İşin içinde Türkiye’yi yeni bir mülteci “yük”ünden koruma telaşı da var; ama Suriye meselesinde Ankara'nın 2011’den beri ortaya koyduğu söylem ve eylemlere istinaden şunu söyleyebiliriz ve söylemeliyiz ki, İdlib etrafındaki mücadele ilk ve son tahlilde mazlumlar için verilen bir mücadele. Soylu bir mücadele. Kutlu bir mücadele.
33 askerimizin şehadetiyle içine girdiğimiz yeni süreçte de şehitler veriyoruz. ‘Helikopterimiz düşürüldü’ gibi moral bozucu haberler de alıyoruz. Bundan sonra da şehitlerimiz olacak, zayiat haberleri gelecektir. Elbette içimiz yanacak, elbette moralimiz bozulacak; ama her seferinde bağrımıza taş basıp çabucak toparlanmalı ve mazlumlar için savaşmanın şerefini iliklerimize kadar hissederek oradaki askerlerimizin moral ve motivasyonlarını yüksek tutmaya matuf tavırlar sergilemeliyiz. Çelik gibi sağlam durmalıyız arkalarında. Moskova’nın, Tahran’ın, Esed rejiminin ‘Birkaç ceset daha gönderirsek Türkler çözülür, infial halindeki halkın tazyikiyle hükümet geri adım atar’ gibi bir umuda kapılıp iyice azgınlaşmasının önüne geçmek için de gerekli böyle bir duruş.
Tekrar: Amaç, zalimler üzerinde caydırıcı bir etkide bulunmak. Savaşı yeni bir boyuta taşıyarak uzatmak değil, savaşı tamamen sona erdirmek. Mevcut savaşı durdurmak, daha büyük bir savaşı engellemek.

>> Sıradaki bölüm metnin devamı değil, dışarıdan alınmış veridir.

(* ===== verification/Replies.v ===== *)
(** * What a reply looks like

    The shape of reply each command gives, whoever sends it and whatever it finds
    ([shape_of]), as a client library relies on: [replies_typed]. *)
From S2P Require Import Prelude Text Resp F64 Store StoreStrings StoreLists StoreStreams.
From S2P Require Import StoreSortedSets Command StoreCommands Geo Families Users.
From S2P Require Import Channels Config Replicas Transactions Aof Dispatch.
Open Scope Z_scope.

(** ** Shapes *)
Inductive Shape : Type :=
| Simple
| Int
| Bulk
| Nil
| NilArray
| ListOf (each : Shape)
| Tuple (parts : list Shape)
| Either (this that : Shape)
| Each (reply : Shape)        (* several replies, one after the other *)
| FileAfter (reply : Shape).  (* a reply, and the file it announces *)

Fixpoint has_shape (s : Shape) (v : Value) {struct s} : bool :=
  match s, v with
  | Simple, SimpleString _ | Int, Integer _ | Bulk, BulkString _ | Nil, Null | NilArray, NullArray => true
  | ListOf each, Array vs => forallb (has_shape each) vs
  | Tuple parts, Array vs =>
      (fix tuple (parts : list Shape) (vs : list Value) : bool :=
         match parts, vs with
         | [], [] => true
         | part :: parts, v :: vs => has_shape part v && tuple parts vs
         | _, _ => false
         end) parts vs
  | Either this that, v => has_shape this v || has_shape that v
  | Each reply, Sequence vs => forallb (has_shape reply) vs
  | FileAfter reply, Sequence [v; File _] => has_shape reply v
  | _, _ => false
  end.

Definition Entry_ : Shape := Tuple [Bulk; ListOf Bulk].
Definition Confirmation : Shape := Tuple [Bulk; Bulk; Int].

“İdlib’de ne işimiz var?” sorusu bu amaca hizmet etmiyor. Mazlumlarla dayanışmak ve bu uğurda risk almak gibi soylu bir tavrın itibarsızlaştırılmasına hizmet ediyor. “Beni sokmayan yılan bin yaşasın” sözünde en ‘veciz’ ifadesini bulan bencilliğe.
İdlib şehitlerimizden Onbaşı Nihat Kara’nın (Rabbimiz onu Peygamber Efendimize komşu eylesin), şehadetinden kısa bir süre önce arkadaşlarına gönderdiği WhatsApp mesajı: “Hakkınızı helal edin, sizleri seviyorum. Sizden ricam da sakın Suriye’de ne işimiz var diyenlerden olmayın, gittim gördüm tam da olmamız gereken yerdeyiz. Yedi düvel bir olmuş, rejimi, Rusyası. Dua edin yeter. Selametle.”